Please output the section of the listing below that opens with the line containing "Definition REP_CACHE_HIT : Z := 0x801." and closes with the line containing "Definition ERR_SEND : Z := 0x102.", exactly and with nothing else.
□ □ □
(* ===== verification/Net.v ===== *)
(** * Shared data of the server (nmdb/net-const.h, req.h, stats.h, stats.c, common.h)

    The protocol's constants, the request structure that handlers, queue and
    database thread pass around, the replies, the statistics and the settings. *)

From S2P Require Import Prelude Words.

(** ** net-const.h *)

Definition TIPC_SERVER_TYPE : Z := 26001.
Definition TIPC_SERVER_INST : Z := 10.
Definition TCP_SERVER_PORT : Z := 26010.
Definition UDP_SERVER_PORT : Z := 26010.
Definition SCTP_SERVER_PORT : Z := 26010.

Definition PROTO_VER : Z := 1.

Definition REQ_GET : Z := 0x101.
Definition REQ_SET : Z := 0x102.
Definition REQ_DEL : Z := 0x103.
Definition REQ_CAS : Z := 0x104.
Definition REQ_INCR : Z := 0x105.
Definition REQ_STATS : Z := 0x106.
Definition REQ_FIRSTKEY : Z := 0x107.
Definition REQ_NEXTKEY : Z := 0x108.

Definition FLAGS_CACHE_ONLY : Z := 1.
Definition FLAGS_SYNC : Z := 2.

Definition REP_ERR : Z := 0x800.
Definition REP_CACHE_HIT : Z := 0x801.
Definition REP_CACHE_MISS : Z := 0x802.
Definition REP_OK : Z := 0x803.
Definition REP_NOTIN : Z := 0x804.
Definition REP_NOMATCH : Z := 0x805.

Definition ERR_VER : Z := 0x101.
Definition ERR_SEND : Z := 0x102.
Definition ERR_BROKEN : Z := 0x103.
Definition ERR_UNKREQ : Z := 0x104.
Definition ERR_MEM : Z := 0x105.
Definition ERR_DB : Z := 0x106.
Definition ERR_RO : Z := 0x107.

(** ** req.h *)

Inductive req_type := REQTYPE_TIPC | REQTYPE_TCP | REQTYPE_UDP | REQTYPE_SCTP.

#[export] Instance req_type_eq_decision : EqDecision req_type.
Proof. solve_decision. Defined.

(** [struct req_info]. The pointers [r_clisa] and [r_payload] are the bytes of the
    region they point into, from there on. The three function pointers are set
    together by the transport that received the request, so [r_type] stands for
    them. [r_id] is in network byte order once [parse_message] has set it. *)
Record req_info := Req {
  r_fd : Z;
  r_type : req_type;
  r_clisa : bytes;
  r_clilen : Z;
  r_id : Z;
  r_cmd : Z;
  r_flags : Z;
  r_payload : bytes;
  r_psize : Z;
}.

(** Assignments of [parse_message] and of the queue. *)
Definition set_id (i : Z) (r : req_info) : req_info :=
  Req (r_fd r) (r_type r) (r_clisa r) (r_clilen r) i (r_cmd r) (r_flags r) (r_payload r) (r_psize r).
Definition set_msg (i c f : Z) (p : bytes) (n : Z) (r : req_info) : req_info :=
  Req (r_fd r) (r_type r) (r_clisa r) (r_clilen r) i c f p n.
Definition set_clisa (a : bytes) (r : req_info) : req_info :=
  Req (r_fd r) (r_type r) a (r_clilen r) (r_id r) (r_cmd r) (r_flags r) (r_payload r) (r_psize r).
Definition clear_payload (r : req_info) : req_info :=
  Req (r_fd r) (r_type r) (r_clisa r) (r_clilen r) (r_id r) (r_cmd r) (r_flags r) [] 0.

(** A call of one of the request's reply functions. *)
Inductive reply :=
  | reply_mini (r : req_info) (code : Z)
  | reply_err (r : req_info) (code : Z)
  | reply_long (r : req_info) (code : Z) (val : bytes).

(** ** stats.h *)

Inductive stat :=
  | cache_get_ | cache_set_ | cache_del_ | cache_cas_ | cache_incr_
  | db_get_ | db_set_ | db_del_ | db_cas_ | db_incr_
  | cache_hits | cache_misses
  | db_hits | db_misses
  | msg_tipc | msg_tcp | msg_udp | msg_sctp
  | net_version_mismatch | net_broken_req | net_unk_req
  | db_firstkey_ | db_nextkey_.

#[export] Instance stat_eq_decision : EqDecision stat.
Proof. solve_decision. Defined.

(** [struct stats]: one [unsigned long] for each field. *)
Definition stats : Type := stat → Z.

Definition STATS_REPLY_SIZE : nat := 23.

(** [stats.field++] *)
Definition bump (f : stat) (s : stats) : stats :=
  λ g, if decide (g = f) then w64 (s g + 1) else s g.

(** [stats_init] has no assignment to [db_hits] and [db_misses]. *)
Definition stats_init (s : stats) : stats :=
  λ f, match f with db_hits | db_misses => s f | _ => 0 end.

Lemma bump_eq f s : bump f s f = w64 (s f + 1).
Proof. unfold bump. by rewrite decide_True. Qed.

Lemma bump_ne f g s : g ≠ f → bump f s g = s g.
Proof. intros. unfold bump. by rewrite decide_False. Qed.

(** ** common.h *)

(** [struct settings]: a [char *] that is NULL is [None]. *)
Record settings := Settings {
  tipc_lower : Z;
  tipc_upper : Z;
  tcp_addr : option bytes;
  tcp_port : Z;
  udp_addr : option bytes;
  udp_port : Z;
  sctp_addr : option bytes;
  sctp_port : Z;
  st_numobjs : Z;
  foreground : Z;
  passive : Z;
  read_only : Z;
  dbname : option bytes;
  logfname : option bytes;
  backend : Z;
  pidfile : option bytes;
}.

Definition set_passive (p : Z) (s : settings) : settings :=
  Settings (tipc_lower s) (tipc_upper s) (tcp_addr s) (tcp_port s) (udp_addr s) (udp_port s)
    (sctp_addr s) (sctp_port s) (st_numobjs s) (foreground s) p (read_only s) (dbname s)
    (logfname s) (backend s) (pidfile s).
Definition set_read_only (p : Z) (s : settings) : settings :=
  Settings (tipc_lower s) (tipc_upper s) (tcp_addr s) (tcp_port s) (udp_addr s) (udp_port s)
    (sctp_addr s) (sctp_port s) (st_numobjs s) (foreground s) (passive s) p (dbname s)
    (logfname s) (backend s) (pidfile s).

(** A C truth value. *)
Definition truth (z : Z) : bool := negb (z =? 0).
□ □ □
SOLUTION:
Definition REP_CACHE_HIT : Z := 0x801.
Definition REP_CACHE_MISS : Z := 0x802.
Definition REP_OK : Z := 0x803.
Definition REP_NOTIN : Z := 0x804.
Definition REP_NOMATCH : Z := 0x805.

Definition ERR_VER : Z := 0x101.
Definition ERR_SEND : Z := 0x102.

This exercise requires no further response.